Excerpted records Start Marker

(* ===== verification/EngineInv.v ===== *)
(** * EngineInv
    The invariant of Lifecycle.v holds in every state the engine loop reaches. *)
From S2P Require Import Prelude OrdDict KVCacheBlock FreeQueue Request BlockHash BlockPool Managers CacheHit Coordinator KVCacheManager EncoderCache HeapQ RequestQueue SchedUtils Scheduler Schedule SchedulerUpdate SchedulerInv SchedulePass ScheduleProps EngineCore Lifecycle LifecycleSchedule LifecycleUpdate.

Section ops.
Context {W : Type} `{Externals W} (cfg : SchedulerConfig) (sha256 : bytes -> bytes) (hasher : BlockHasher) `{!MemoHasher hasher}.
Implicit Types s : Scheduler W.

(** A new scheduler has no requests. *)
Lemma new_scheduler_life kv n b (w : W) : life (new_scheduler cfg kv n b w).
Proof.
  assert (qitems (create_request_queue (policy cfg)) = []) as Hq by (by destruct (policy cfg)). unfold life. simpl. rewrite Hq.
  by split; simpl; first [constructor | intros ? ?%elem_of_nil | intros].
Qed.

(** ** add_request *)
Lemma add_fresh_life i o s s' : life s -> objs s !! i = None -> queued (status (rq o)) = true -> od_get (request_id (rq o)) (s_requests s) = None ->
  add_new_request hasher i o s = (Ok tt, s') -> life s'.
Proof.
  intros Hl Hi Hq Hnew. unfold add_new_request. unfold bind at 1, get. rewrite Hnew. unfold bind at 1, modify. unfold bind at 1.
  set (o' := if resumable o then _ else o). assert (rq o' = rq o) as Eo by (unfold o'; by destruct (resumable o)).
  set (s1 := with_objs _ s). destruct (_enqueue_waiting_request i s1) as [[[]|e] s2] eqn:Ee; [| done]. intros [= <-].
  apply enqueue_run in Ee as (st & Hst & [N1 N2 N3 N4 N5]). simpl in N2, N3, N4, N5.
  assert (tag_of s2 i = Some (tag o')) as Hti by (rewrite N1; unfold tag_of; simpl; by rewrite lookup_insert_eq).
  assert (st = status (rq o)) as ->.
  { unfold stat_of in Hst. rewrite <- N1, Hti in Hst. injection Hst as <-. by rewrite Eo. }
  eapply (placed_add _ _ _ _ _ _ _ _ i (tag o')); [exact Hl | | exact Hti | | | | | | | | |]; unfold tag; simpl; rewrite ?Eo; try done.
  - unfold tag_of. by rewrite Hi.
  - intros j Hj. change (tag_of s2 j = tag_of s j). rewrite N1. unfold tag_of. simpl. by rewrite lookup_insert_ne.
  - by rewrite N2.
  - rewrite N3, N4, N5. destruct (_is_blocked_waiting_status _); solve_Permutation.
  - intros j Hj. rewrite N3, N4, N5. destruct (_is_blocked_waiting_status _); set_solver.
  - by apply queued_unfinished.
  - rewrite N3. intros Hx. exfalso. destruct (pl_run _ _ _ _ _ Hl i Hx) as (? & E & _). unfold stat_of, tag_of in E. by rewrite Hi in E.
  - rewrite N4. intros [Hx | Hx]%elem_of_app; [by destruct (status (rq o)); simpl in *; try apply elem_of_nil in Hx |].
    destruct (pl_wait _ _ _ _ _ Hl i Hx) as (? & E & _). unfold stat_of, tag_of in E. by rewrite Hi in E.
Qed.

(** An update of a session that waits for one. *)
Lemma session_life i u s s' : life s -> is_stat (fun st => bool_decide (st = WAITING_FOR_STREAMING_REQ)) s i -> 
  _update_request_as_session hasher i u s = (Ok tt, s') -> life s'.
Proof.
  intros Hl Hst E. assert (is_Some (objs s !! i)) as Hi.
  { destruct Hst as (st & Hst & _). unfold stat_of, tag_of in Hst. destruct (objs s !! i); [by eexists | done]. }
  destruct (session_moves hasher i u s tt s' E Hi) as [[L1 L2 L3 L4] Hs]. unfold life. rewrite L1, L2, L3.
  eapply (placed_move _ _ _ _ _ _ _ _ i WAITING); [exact Hl | done | | done | done | done | done | | done | done].
  - eapply is_stat_impl; [| exact Hst]. by intros st ->%bool_decide_eq_true.
  - intros Hx. exfalso. eapply is_stat_not; [| exact Hst | exact (pl_run _ _ _ _ _ Hl i Hx)]. by intros st ->%bool_decide_eq_true.
Qed.

Lemma add_request_life i o s s' : life s -> objs s !! i = None -> queued (status (rq o)) = true ->
  add_new_request hasher i o s = (Ok tt, s') -> life s'.
Proof.
  intros Hl Hi Hq E. destruct (od_get (request_id (rq o)) (s_requests s)) as [j|] eqn:Eg; [| by eapply add_fresh_life].
  revert E. unfold add_new_request. unfold bind at 1, get. rewrite Eg. unfold bind at 1, obj. destruct (objs s !! j) as [ex|] eqn:Ej; [| done].
  case_bool_decide as Hst; simpl.
  - destruct (update_from_request o) as [u|].
    + apply session_life; [done |]. exists (status (rq ex)). split; [unfold stat_of, tag_of; by rewrite Ej | by apply bool_decide_eq_true].
    + unfold bind. destruct (finish_requests _ _ s) as [[r|e] s1] eqn:Ef; [| done]. intros [= <-]. by apply (finish_requests_life _ _ _ _ _ Hl Ef).
  - destruct (streaming_queue ex); [| done]. intros [= <-]. eapply life_frame; [exact Hl |].
    by apply (quiet_set_obj tag j (with_streaming (Some (l ++ [update_from_request o])))).
Qed.
End ops.

(** ** Resets *)
Section resets.
Context {W : Type} `{Externals W}.
Lemma preempt_all_life fuel : keeps life (preempt_all (W := W) fuel).
Proof.
  induction fuel as [|fuel IH]; cbn [preempt_all]; intros s Hs; unfold bind at 1, get; destruct (last (running s)) as [i|] eqn:El; try done.
  unfold bind at 1, modify. destruct (take_last_split _ _ El) as (a & E & ->). unfold bind at 1.
  destruct (_preempt_request i (with_running a s)) as [[[]|e] s1] eqn:Ep; [| done].
  assert (placed a (qitems (waiting s)) (qitems (skipped_waiting s)) [i] (with_running a s)) as Hp.
  { unfold life in Hs. rewrite E in Hs. eapply placed_shrink; [exact Hs | solve_Permutation | set_solver | done | done]. }
  destruct (preempt_place _ _ [] i (with_running a s) _ Hp Ep) as (P1 & P2 & P3 & _). simpl in P2, P3.
  assert (keeps (S := Scheduler W) life (set_obj i (with_placeholders 0) ;;; set_obj i (with_discard true) ;;; preempt_all fuel)) as Hk; [| apply Hk; unfold life; by rewrite P2, P3].
  apply keeps_bind; [by apply life_keeps, quiet_set_obj | intros []]. apply keeps_bind; [by apply life_keeps, quiet_set_obj | intros []]. exact IH.
Qed.
Lemma reset_prefix_cache_life a b : keeps life (reset_prefix_cache (W := W) a b).
Proof.
  unfold reset_prefix_cache, reset_connector_cache.
  solve_keeps; first [apply preempt_all_life | by apply life_keeps, quiet_modify | apply life_keeps; eauto with quiet].
Qed.
Lemma update_draft_life l : keeps life (update_draft_token_ids (W := W) l).
Proof. unfold update_draft_token_ids. solve_keeps; first [apply life_keeps, quiet_obj | by apply life_keeps, quiet_set_rq]. Qed.
Lemma finish_keeps ids st : keeps life (finish_requests (W := W) ids st).
Proof. intros s Hs. destruct (finish_requests _ _ s) as [[r|e] s'] eqn:E; [| done]. by apply (finish_requests_life _ _ _ _ _ Hs E). Qed.
End resets.

(** ** The engine *)
Section engine.
Context {W : Type} `{Externals W} `{Executor W} (cfg : SchedulerConfig) (ecfg : EngineConfig) (sha256 : bytes -> bytes) (hasher : BlockHasher) `{!MemoHasher hasher}.
Implicit Types e : EngineCore W.

Definition elife e : Prop := life (scheduler e).

Lemma keeps_on_sched {A} (f : SM W A) : keeps life f -> keeps elife (on_sched f).
Proof. intros Hf e He. unfold on_sched, zoom. specialize (Hf (scheduler e) He). by destruct (f (scheduler e)) as [[a|x] s']. Qed.
Lemma keeps_outside (f : EngineCore W -> EngineCore W) : (forall e, scheduler (f e) = scheduler e) -> keeps elife (modify f).
Proof. intros Hf e He. unfold elife. simpl. by rewrite Hf. Qed.
Lemma quiet_try_world {A} (f : W -> res A * W) : quiet tag (try_world f).
Proof. intros s. unfold try_world. destruct (f (world s)) as [[a|e] w]; done. Qed.

(** A step schedules no streaming session that it also preempts. *)
Definition steady e : Prop := forall out s, schedule cfg sha256 (scheduler e) = (Ok out, s) ->
  forall rid i, rid ∈ (num_scheduled_tokens out).*1 -> rid ∈ preempted_req_ids out -> name_of s i = Some rid -> no_session s i.

Lemma aborts_keeps arrived : keeps elife (_process_aborts_queue (W := W) arrived).
Proof.
  unfold _process_aborts_queue, abort_requests. apply keeps_bind; [apply keeps_get | intros e]. destruct (_ ++ _); [apply keeps_ret |].
  apply keeps_bind; [by apply keeps_outside | intros []]. apply keeps_bind; [apply keeps_on_sched, finish_keeps | intros ?; apply keeps_ret].
Qed.

(** The aborts that arrive during a step finish requests and change nothing else. *)
Lemma aborts_run arrived e e' : elife e -> _process_aborts_queue arrived e = (Ok tt, e') ->
  elife e' /\ (scheduler e' = scheduler e \/ shrinks (scheduler e) (scheduler e')).
Proof.
  intros He. unfold _process_aborts_queue, abort_requests. unfold bind at 1, get. destruct (_ ++ _) as [|l ls]; [intros [= <-]; auto |].
  unfold bind, modify, on_sched, zoom. simpl. destruct (finish_requests _ _ (scheduler e)) as [[r|x] s'] eqn:E; [| done]. intros [= <-].
  destruct (finish_requests_life _ _ _ _ _ He E) as (H1 & H2 & _). split; [exact H1 | by right].
Qed.

Lemma output_pend out (s : Scheduler W) : life s -> output_placed out s ->
  (forall rid i, rid ∈ (num_scheduled_tokens out).*1 -> rid ∈ preempted_req_ids out -> name_of s i = Some rid -> no_session s i) ->
  pend (num_scheduled_tokens out).*1 (running s) (qitems (waiting s)) s.
Proof.
  intros Hl Ho Hns rid i Hr Hg. right. destruct (op_place _ _ Ho rid Hr) as (j & Hj & Hp). assert (j = i) as ->.
  { assert (j ∈ running s ++ qitems (waiting s) ++ qitems (skipped_waiting s) ++ []) as Hin by (rewrite !elem_of_app; tauto).
    destruct (pl_reg _ _ _ _ _ Hl j Hin) as (r & E1 & E2). congruence. }
  destruct Hp as [? | [? ?]]; [by left | right]. split; [done | by eapply Hns].
Qed.

Lemma step_life arrived e x e' : elife e -> steady e -> step cfg sha256 hasher arrived e = (Ok x, e') -> elife e'.
Proof.
  intros He Hs. unfold step. unfold bind at 1, get. destruct (negb _); [by intros [= <- <-] |].
  unfold bind at 1, on_sched at 1, zoom. destruct (schedule cfg sha256 (scheduler e)) as [[out|er] s1] eqn:E1; [| done].
  destruct (schedule_life _ _ _ _ _ He E1) as [L1 O1]. pose proof (output_pend out s1 L1 O1 (Hs out s1 E1)) as P1.
  unfold bind at 1, on_sched at 1, zoom. cbn [scheduler with_scheduler]. pose proof (quiet_try_world (run_model out) s1) as Q2.
  destruct (try_world _ s1) as [[m|er] s2]; [| done]. pose proof (life_frame _ _ L1 Q2) as L2. 
  assert (pend (num_scheduled_tokens out).*1 (running s2) (qitems (waiting s2)) s2) as P2.
  { rewrite (fr_running _ _ _ Q2), (fr_waiting _ _ _ Q2). eapply pend_frame; [exact P1 | apply Q2 | apply Q2]. }
  unfold bind at 1. destruct (_process_aborts_queue arrived _) as [[[]|er] e3] eqn:E3; [| done].
  apply aborts_run in E3 as [L3 H3]; [| exact L2]. simpl in H3.
  assert (pend (num_scheduled_tokens out).*1 (running (scheduler e3)) (qitems (waiting (scheduler e3))) (scheduler e3)) as P3.
  { destruct H3 as [-> | H3]; [exact P2 |]. exact (pend_shrinks _ s2 (scheduler e3) L2 L3 H3 P2). }
  unfold bind, on_sched, zoom. destruct (update_from_output _ _ _ _ _ (scheduler e3)) as [[r|er] s4] eqn:E4; [| done]. intros [= <- <-].
  exact (update_from_output_life cfg sha256 hasher out m _ _ _ L3 (op_nodup _ _ O1) P3 E4).
Qed.

Lemma reset_caches_keeps : keeps elife (_reset_caches (W := W)).
Proof.
  unfold _reset_caches, engine_reset_prefix_cache, engine_reset_encoder_cache, reset_encoder_cache.
  solve_keeps; apply keeps_on_sched; first [apply reset_prefix_cache_life | apply life_keeps; eauto with quiet].
Qed.
Lemma pause_state_keeps p : keeps elife (on_sched (W := W) (set_pause_state p)).
Proof. by apply keeps_on_sched, life_keeps, quiet_modify. Qed.
Lemma send_aborts_keeps l : keeps elife (_send_abort_outputs (W := W) l).
Proof. by apply keeps_outside. Qed.
Lemma pause_keeps mode clear : keeps elife (pause_scheduler (W := W) mode clear).
Proof.
  unfold pause_scheduler. solve_keeps; first [apply keeps_on_sched, finish_keeps | apply pause_state_keeps | apply reset_caches_keeps].
Qed.
Lemma proc_pause_keeps mode clear : keeps elife (proc_pause_scheduler (W := W) mode clear).
Proof.
  unfold proc_pause_scheduler.
  solve_keeps; first [apply keeps_on_sched, finish_keeps | apply send_aborts_keeps | apply pause_state_keeps | apply reset_caches_keeps | by apply keeps_outside].
Qed.
Lemma utility_keeps c : keeps elife (utility (W := W) c).
Proof.
  unfold utility, engine_reset_prefix_cache, engine_reset_encoder_cache, resume_scheduler, reset_encoder_cache.
  solve_keeps; first [apply proc_pause_keeps | apply pause_state_keeps | apply keeps_on_sched, reset_prefix_cache_life | apply keeps_on_sched, life_keeps; eauto with quiet].
Qed.
Lemma notify_keeps l : keeps elife (notify_callbacks (W := W) l).
Proof.
  induction l as [|c l IH]; cbn [notify_callbacks]; [apply keeps_ret |]. apply keeps_bind; [by apply keeps_outside | intros []].
  apply keeps_bind; [destruct c; [apply reset_caches_keeps | apply keeps_ret] | intros []; exact IH].
Qed.
Lemma shutdown_keeps : keeps elife (_handle_shutdown (W := W) ecfg).
Proof.
  unfold _handle_shutdown. solve_keeps; first [apply keeps_on_sched, finish_keeps | apply send_aborts_keeps | by apply keeps_outside].
Qed.
Lemma post_step_keeps b : keeps elife (post_step (W := W) cfg ecfg b).
Proof. unfold post_step. solve_keeps; apply keeps_on_sched; first [apply update_draft_life | apply life_keeps; eauto with quiet]. Qed.

Lemma engine_add_run i o e e' : engine_add_request hasher i o e = (Ok tt, e') ->
  exists s', add_new_request hasher i o (scheduler e) = (Ok tt, s') /\ e' = with_scheduler s' e.
Proof.
  unfold engine_add_request. intros E. assert (on_sched (add_new_request hasher i o) e = (Ok tt, e')) as E'.
  { destruct (pooling_params (rq o)); [destruct (pooling_task_supported (rq o)); [exact E | done] | exact E]. }
  revert E'. unfold on_sched, zoom. destruct (add_new_request hasher i o (scheduler e)) as [[[]|x] s']; [| done]. intros [= <-]. by exists s'.
Qed.

(** ** Reachable states
    The calls that the loop of a process without a batch queue makes between two states. A
    new request is a new object with a status that new requests have. *)
Inductive engine_call : EngineCore W -> EngineCore W -> Prop :=
  | CAdd i o e e' : objs (scheduler e) !! i = None -> queued (status (rq o)) = true ->
      engine_add_request hasher i o e = (Ok tt, e') -> engine_call e e'
  | CAbort ids e e' : abort_requests ids e = (Ok tt, e') -> engine_call e e'
  | CStep arrived x e e' : steady e -> step cfg sha256 hasher arrived e = (Ok x, e') -> engine_call e e'
  | CPost b e e' : post_step cfg ecfg b e = (Ok tt, e') -> engine_call e e'
  | CPause mode clear e e' : pause_scheduler mode clear e = (Ok tt, e') -> engine_call e e'
  | CUtility c e e' : utility c e = (Ok tt, e') -> engine_call e e'
  | CNotify e e' : _notify_idle_state_callbacks e = (Ok tt, e') -> engine_call e e'
  | CShutdown b e e' : _handle_shutdown ecfg e = (Ok b, e') -> engine_call e e'.

Inductive engine_reach : EngineCore W -> Prop :=
  | RStart kv n b w : engine_reach (new_engine (new_scheduler cfg kv n b w))
  | RCall e e' : engine_reach e -> engine_call e e' -> engine_reach e'.

Lemma engine_call_life e e' : elife e -> engine_call e e' -> elife e'.
Proof.
  intros He Hc. revert He. destruct Hc as [i o e e' Hi Hq E | ids e e' E | arrived x e e' Hs E | b e e' E | mode clear e e' E | c e e' E | e e' E | b e e' E]; intros He.
  - apply engine_add_run in E as (s' & Ea & ->).
    exact (add_request_life hasher i o _ _ He Hi Hq Ea).
  - eapply keeps_run; [| exact E | exact He]. apply keeps_bind; [apply keeps_on_sched, finish_keeps | intros ?; apply keeps_ret].
  - exact (step_life arrived _ _ _ He Hs E).
  - eapply keeps_run; [apply post_step_keeps | exact E | exact He].
  - eapply keeps_run; [apply pause_keeps | exact E | exact He].
  - eapply keeps_run; [apply utility_keeps | exact E | exact He].
  - eapply keeps_run; [| exact E | exact He]. apply keeps_bind; [apply keeps_get | intros y; apply notify_keeps].
  - eapply keeps_run; [apply shutdown_keeps | exact E | exact He].
Qed.
End engine.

Excerpted records End Marker

(Task item)
Beginning at the top of the records above, transcribe each line exactly up to and including the line that holds "unfold stat_of in".

(Response to this exercise)
(* ===== verification/EngineInv.v ===== *)
(** * EngineInv
    The invariant of Lifecycle.v holds in every state the engine loop reaches. *)
From S2P Require Import Prelude OrdDict KVCacheBlock FreeQueue Request BlockHash BlockPool Managers CacheHit Coordinator KVCacheManager EncoderCache HeapQ RequestQueue SchedUtils Scheduler Schedule SchedulerUpdate SchedulerInv SchedulePass ScheduleProps EngineCore Lifecycle LifecycleSchedule LifecycleUpdate.

Section ops.
Context {W : Type} `{Externals W} (cfg : SchedulerConfig) (sha256 : bytes -> bytes) (hasher : BlockHasher) `{!MemoHasher hasher}.
Implicit Types s : Scheduler W.

(** A new scheduler has no requests. *)
Lemma new_scheduler_life kv n b (w : W) : life (new_scheduler cfg kv n b w).
Proof.
  assert (qitems (create_request_queue (policy cfg)) = []) as Hq by (by destruct (policy cfg)). unfold life. simpl. rewrite Hq.
  by split; simpl; first [constructor | intros ? ?%elem_of_nil | intros].
Qed.

(** ** add_request *)
Lemma add_fresh_life i o s s' : life s -> objs s !! i = None -> queued (status (rq o)) = true -> od_get (request_id (rq o)) (s_requests s) = None ->
  add_new_request hasher i o s = (Ok tt, s') -> life s'.
Proof.
  intros Hl Hi Hq Hnew. unfold add_new_request. unfold bind at 1, get. rewrite Hnew. unfold bind at 1, modify. unfold bind at 1.
  set (o' := if resumable o then _ else o). assert (rq o' = rq o) as Eo by (unfold o'; by destruct (resumable o)).
  set (s1 := with_objs _ s). destruct (_enqueue_waiting_request i s1) as [[[]|e] s2] eqn:Ee; [| done]. intros [= <-].
  apply enqueue_run in Ee as (st & Hst & [N1 N2 N3 N4 N5]). simpl in N2, N3, N4, N5.
  assert (tag_of s2 i = Some (tag o')) as Hti by (rewrite N1; unfold tag_of; simpl; by rewrite lookup_insert_eq).
  assert (st = status (rq o)) as ->.
  { unfold stat_of in Hst. rewrite <- N1, Hti in Hst. injection Hst as <-. by rewrite Eo. }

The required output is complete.